(* ===== verification/Lego.v ===== *)
(** * Certificates of an authority (node/lego.go)

    The account and the certificates that a node gets with ACME, and the task that
    renews them. The client of the authority (lego), and the formats of keys,
    certificates and of the account's file are an interface; the disk is a map of
    files and a set of directories, on which an operation may fail. [legoCerts]
    makes this an implementation of the interface of Certs.v. *)

From Stdlib Require Import Ascii.
From S2P Require Import Prelude GoStrings GoText FilePath Action Panel Certs.

Module Lego.
Import GoStrings GoText FilePath Action.

(** ** The disk *)

Inductive diskOp := OpStat | OpMkdir | OpRead | OpOpen | OpWrite.

(** What fails, and how much of a content is written before it does. *)
Class Faults := {
  fault : diskOp → string → option GoError;
  landed : string → nat
}.

(** Paths are clean, and relative to the working directory. *)
Record Disk := mkDisk { files : gmap string string; dirs : gset string }.

Definition noEntry (path : string) : GoError := errorf ("open " +:+ path +:+ ": no such file or directory").

Definition isDirectory (path : string) : GoError := errorf ("open " +:+ path +:+ ": is a directory").

Definition notDirectory (path : string) : GoError := errorf ("mkdir " +:+ path +:+ ": not a directory").

(** A path and the directories it is in. *)
Fixpoint ancestors (n : nat) (path : string) : list string :=
  match n with
  | O => [path]
  | S n => if bool_decide (Dir path = path) then [path] else path :: ancestors n (Dir path)
  end.

Definition allDirs (path : string) : list string := ancestors (String.length path) (Clean path).

Section disk.
Context `{Faults}.
Implicit Types d : Disk.

(** [os.Stat]: as in Certs.v, [Some true] is that there is no such file. *)
Definition diskStat d (path : string) : option bool :=
  match fault OpStat path with
  | Some _ => Some false
  | None => if bool_decide (path ≠ "" ∧ (is_Some (files d !! Clean path) ∨ Clean path ∈ dirs d)) then None else Some true
  end.

Definition diskMkdirAll (path : string) d : Disk * option GoError :=
  match fault OpMkdir path with
  | Some e => (d, Some e)
  | None =>
      if existsb (λ p, bool_decide (is_Some (files d !! p))) (allDirs path) then (d, Some (notDirectory path))
      else (mkDisk (files d) (list_to_set (allDirs path) ∪ dirs d), None)
  end.

Definition diskRead (path : string) d : result string :=
  match fault OpRead path with
  | Some e => Err e
  | None =>
      if bool_decide (path = "") then Err (noEntry path)
      else match files d !! Clean path with
           | Some content => Ok content
           | None => if bool_decide (Clean path ∈ dirs d) then Err (isDirectory path) else Err (noEntry path)
           end
  end.

(** [os.OpenFile] with O_CREATE and O_TRUNC. *)
Definition diskOpen (path : string) d : Disk * option GoError :=
  match fault OpOpen path with
  | Some e => (d, Some e)
  | None =>
      if bool_decide (path = "") then (d, Some (noEntry path))
      else if bool_decide (HasSuffix path "/" = true ∨ Clean path ∈ dirs d) then (d, Some (isDirectory path))
      else if bool_decide (Dir path ∈ dirs d) then (mkDisk (<[Clean path := ""]> (files d)) (dirs d), None)
      else (d, Some (noEntry path))
  end.

(** Writing the whole of an open file. *)
Definition diskWrite (path content : string) d : Disk * option GoError :=
  match fault OpWrite path with
  | Some e => (mkDisk (<[Clean path := of_bytes (take (landed path) (bytes content))]> (files d)) (dirs d), Some e)
  | None => (mkDisk (<[Clean path := content]> (files d)) (dirs d), None)
  end.

(** [os.WriteFile] *)
Definition diskWriteFile (path content : string) d : Disk * option GoError :=
  match diskOpen path d with
  | (d, Some e) => (d, Some e)
  | (d, None) => diskWrite path content d
  end.
End disk.

(** ** The authority *)

(** Keys, certificates, and the client of the authority; [Authority] is what is
    outside of the process. A certificate is its text and that of its key. *)
Class Acme := {
  Authority : Type;
  PrivateKey : Type;
  Registration : Type;
  AcmeClient : Type;
  Provider : Type;
  GenerateKey : Authority → Authority * result PrivateKey;
  MarshalECPrivateKey : PrivateKey → result string;
  ParseECPrivateKey : string → result PrivateKey;
  EncodeToMemory : string → string → string;                    (* a PEM block of a type *)
  pemDecode : string → option string;                           (* the bytes of the first block *)
  encodeUser : string → option Registration → string → string;  (* JSON: email, registration, key *)
  decodeUser : string → result (string * option Registration * string);
  NewClient : string → option PrivateKey → option Registration → Authority → Authority * result AcmeClient;
  Register : AcmeClient → Authority → Authority * result Registration;
  SetHTTP01Provider : AcmeClient → result AcmeClient;
  NewDNSChallengeProviderByName : string → gmap string string → Authority → Authority * result Provider;
  SetDNS01Provider : Provider → AcmeClient → result AcmeClient;
  Obtain : AcmeClient → list string → Authority → Authority * result (string * string);
  Renew : AcmeClient → string → string → Authority → Authority * result (string * string);
  NotAfter : string → result Z                                  (* of the first certificate of a file *)
}.

Section lego.
Context `{Faults} `{Acme}.

(** The disk, the environment of the process, the time and the authority. *)
Record World := mkWorld { disk : Disk; environ : gmap string string; clock : Z; authority : Authority }.

Record User := mkUser { Email : string; User_Registration : option Registration; key : option PrivateKey }.

Record Lego := mkLego { client : AcmeClient; config : Panel.CertInfo }.

Implicit Types w : World.

(** A call on the disk, and one of the authority. *)
Definition onDisk (f : Disk → Disk * option GoError) : action World unit := λ w,
  let '(d, e) := f (disk w) in
  Some (mkWorld d (environ w) (clock w) (authority w), match e with None => Ok () | Some e => Err e end).

Definition call {A} (f : Authority → Authority * result A) : action World A := λ w,
  let '(a, r) := f (authority w) in Some (mkWorld (disk w) (environ w) (clock w) a, r).

(** A value or an error that depends on nothing else. *)
Definition given {A} (r : result A) : action World A := λ w, Some (w, r).

Definition prefixErr {A} (s : string) : action World A → action World A := mapErr (λ e, errorf (s +:+ err_msg e)).

Definition exists_ w (path : string) : bool :=
  match diskStat (disk w) path with None => true | Some notExist => negb notExist end.

Definition checkPath (p : string) : action World unit :=
  there ← gets (λ w, exists_ w (Dir p));
  if there : bool then mret () else prefixErr "create dir error: " (onDisk (diskMkdirAll (Dir p))).

(** ** The account *)

Definition EncodePrivate (k : PrivateKey) : result string :=
  result_bind (MarshalECPrivateKey k) (λ encoded, Ok (EncodeToMemory "EC PRIVATE KEY" encoded)).

(** An account whose key has no encoding is saved without it. *)
Definition Save (u : User) (path : string) : action World unit :=
  _ ← prefixErr "check path error: " (checkPath path);
  k ← deref (key u);
  let encoded := match EncodePrivate k with Ok s => s | Err _ => "" end in
  _ ← onDisk (diskOpen path);
  prefixErr "marshal json error: " (onDisk (diskWrite path (encodeUser (Email u) (User_Registration u) encoded))).

(** [None] is the nil block of a text without one. *)
Definition DecodePrivate (pemEncodedPriv : string) : option (result PrivateKey) :=
  ParseECPrivateKey <$> pemDecode pemEncodedPriv.

Definition Load (path : string) : action World User :=
  data ← prefixErr "open file error: " (λ w, Some (w, diskRead path (disk w)));
  '(email, reg, encoded) ← prefixErr "unmarshal json error: " (given (decodeUser data));
  r ← deref (DecodePrivate encoded);
  k ← prefixErr "decode private key error: " (given r);
  mret (mkUser email reg (Some k)).

Definition registerUser (u : User) (path : string) : action World User :=
  k ← prefixErr "generate key error: " (call GenerateKey);
  c ← prefixErr "create lego client error: " (call (NewClient (Email u) (Some k) (User_Registration u)));
  reg ← call (Register c);
  let u := mkUser (Email u) (Some reg) (Some k) in
  _ ← prefixErr "save user error: " (Save u path);
  mret u.

Definition NewLegoUser (path email : string) : action World User :=
  there ← gets (λ w, exists_ w path);
  if there : bool then
    u ← Load path;
    if bool_decide (Email u ≠ email) then registerUser (mkUser email None (key u)) path else mret u
  else registerUser (mkUser email None None) path.

(** ** The challenges *)

(** [os.Setenv] refuses a name that is empty or has '=' or NUL, and a value with
    NUL, which nobody looks at. *)
Definition nul (a : ascii) : bool := Ascii.eqb a "000".

Definition envAccepts (e : string * string) : bool :=
  negb (bool_decide (e.1 = "")) && negb (existsb (λ a, Ascii.eqb a "=" || nul a) (bytes e.1)) && negb (existsb nul (bytes e.2)).

(** The names are different, so their order does not matter. *)
Definition setenvAll (vars env : gmap string string) : gmap string string :=
  filter (λ e, envAccepts e = true) vars ∪ env.

Definition setEnviron (f : gmap string string → gmap string string) : action World unit :=
  modify (λ w, mkWorld (disk w) (f (environ w)) (clock w) (authority w)).

Definition SetProvider (ci : Panel.CertInfo) (c : AcmeClient) : action World AcmeClient :=
  if bool_decide (Panel.CertMode ci = "http") then given (SetHTTP01Provider c)
  else if bool_decide (Panel.CertMode ci = "dns") then
    _ ← setEnviron (setenvAll (Panel.DNSEnv ci));
    env ← gets environ;
    p ← prefixErr "create dns challenge provider error: " (call (NewDNSChallengeProviderByName (Panel.Provider ci) env));
    prefixErr "set dns provider error: " (given (SetDNS01Provider p c))
  else mret c.

(** [path.Join] of the directory, which is not empty, with two names. *)
Definition userPath (ci : Panel.CertInfo) : string :=
  Clean (Dir (Panel.CertFile ci) +:+ "/user/user-" +:+ Panel.Email ci +:+ ".json").

Definition NewLego (ci : Panel.CertInfo) : action World Lego :=
  u ← prefixErr "create user error: " (NewLegoUser (userPath ci) (Panel.Email ci));
  c ← call (NewClient (Email u) (key u) (User_Registration u));
  c ← prefixErr "set provider error: " (SetProvider ci c);
  mret (mkLego c ci).

(** ** The certificate *)

(** [strings.NewReplacer] of two names: what is put in is not looked at again. *)
Fixpoint replaceParams (domain email : list ascii) (skip : nat) (l : list ascii) : list ascii :=
  match l with
  | [] => []
  | a :: rest =>
      match skip with
      | S skip => replaceParams domain email skip rest
      | O =>
          if HasPrefix (of_bytes l) "{domain}" then domain ++ replaceParams domain email 7 rest
          else if HasPrefix (of_bytes l) "{email}" then email ++ replaceParams domain email 6 rest
          else a :: replaceParams domain email 0 rest
      end
  end.

Definition parseParams (ci : Panel.CertInfo) (path : string) : string :=
  of_bytes (replaceParams (bytes (Panel.CertDomain ci)) (bytes (Panel.Email ci)) 0 (bytes path)).

Definition writeCert (ci : Panel.CertInfo) (certificates : string * string) : action World unit :=
  _ ← prefixErr "check path error: " (checkPath (Panel.CertFile ci));
  _ ← onDisk (diskWriteFile (parseParams ci (Panel.CertFile ci)) certificates.1);
  _ ← prefixErr "check path error: " (checkPath (Panel.KeyFile ci));
  onDisk (diskWriteFile (parseParams ci (Panel.KeyFile ci)) certificates.2).

Definition CreateCert (l : Lego) : action World unit :=
  certificates ← prefixErr "obtain certificate error: " (call (Obtain (client l) [Panel.CertDomain (config l)]));
  prefixErr "write certificate error: " (writeCert (config l) certificates).

Definition hour : Z := 3600 * 1000000000.

(** [time.Until] saturates. *)
Definition Until (t now : Z) : Z := Z.max (- 2 ^ 63) (Z.min max_int64 (t - now)).

(** Whether to renew, and the error of a file that is not a certificate. *)
Definition CheckCert (file : string) (now : Z) : bool * option GoError :=
  match NotAfter file with
  | Err e => (false, Some e)
  | Ok t => (negb (30 <? Z.quot (Until t now) (24 * hour)), None)
  end.

Definition RenewCert (l : Lego) : action World unit :=
  file ← prefixErr "read cert file error: " (λ w, Some (w, diskRead (Panel.CertFile (config l)) (disk w)));
  now ← gets clock;
  match CheckCert file now with
  | (false, _) => mret ()
  | (true, Some e) => throw (errorf ("check cert error: " +:+ err_msg e))
  | (true, None) =>
      res ← call (Renew (client l) (Panel.CertDomain (config l)) file);
      prefixErr "write certificate error: " (writeCert (config l) res)
  end.

(** [renewCertTask] logs the errors; a node without certificate information is a
    nil dereference. *)
Definition renewCertTask (info : Panel.NodeInfo) : action World unit :=
  ci ← deref (common ← Panel.Common info; Panel.Cert_Info common);
  l ← attempt (NewLego ci);
  match l with
  | Err _ => mret ()
  | Ok l => _ ← attempt (RenewCert l); mret ()
  end.

(** ** The interface of Certs.v *)

(** Making a key and a self-signed certificate, and their texts. *)
Class SelfSigned := {
  rsaKey : option GoError;
  selfCertificate : string → result string;
  rsaKeyText : string;
  pemText : string → string → string
}.

Context `{SelfSigned}.

Definition worldDisk (f : Disk → Disk * option GoError) w : World * option GoError :=
  let '(d, e) := f (disk w) in (mkWorld d (environ w) (clock w) (authority w), e).

(** [os.OpenFile], and [pem.Encode] into it. *)
Definition writePEM (path type content : string) : Disk → Disk * option GoError :=
  diskWriteFile path (pemText type content).

#[global] Instance legoCerts : Certs.CertEnv := {|
  Certs.FS := World;
  Certs.Stat w := diskStat (disk w);
  Certs.MkdirAll path := worldDisk (diskMkdirAll path);
  Certs.GenerateKey := rsaKey;
  Certs.CreateCertificate := selfCertificate;
  Certs.writePEM path type content := worldDisk (writePEM path type content);
  Certs.keyPEM := rsaKeyText;
  Certs.Lego := Lego;
  Certs.NewLego := NewLego;
  Certs.CreateCert l := CreateCert l
|}.
End lego.

Example parseParams_domain ci : Panel.CertDomain ci = "a.b" → Panel.Email ci = "m{domain}" →
  parseParams ci "/c/{domain}/{email}-{x}.pem" = "/c/a.b/m{domain}-{x}.pem".
Proof. unfold parseParams. intros -> ->. vm_compute. reflexivity. Qed.

Example allDirs_of : allDirs "/etc/v2node/x" = ["/etc/v2node/x"; "/etc/v2node"; "/etc"; "/"] ∧ allDirs "a/b/" = ["a/b"; "a"; "."].
Proof. vm_compute. split; reflexivity. Qed.
End Lego.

※

• _Work to complete_
From the records, copy every line that has the string "noEntry" in it.

• _Result of the task_
Definition noEntry (path : string) : GoError := errorf ("open " +:+ path +:+ ": no such file or directory").
      if bool_decide (path = "") then Err (noEntry path)
           | None => if bool_decide (Clean path ∈ dirs d) then Err (isDirectory path) else Err (noEntry path)
      if bool_decide (path = "") then (d, Some (noEntry path))
      else (d, Some (noEntry path))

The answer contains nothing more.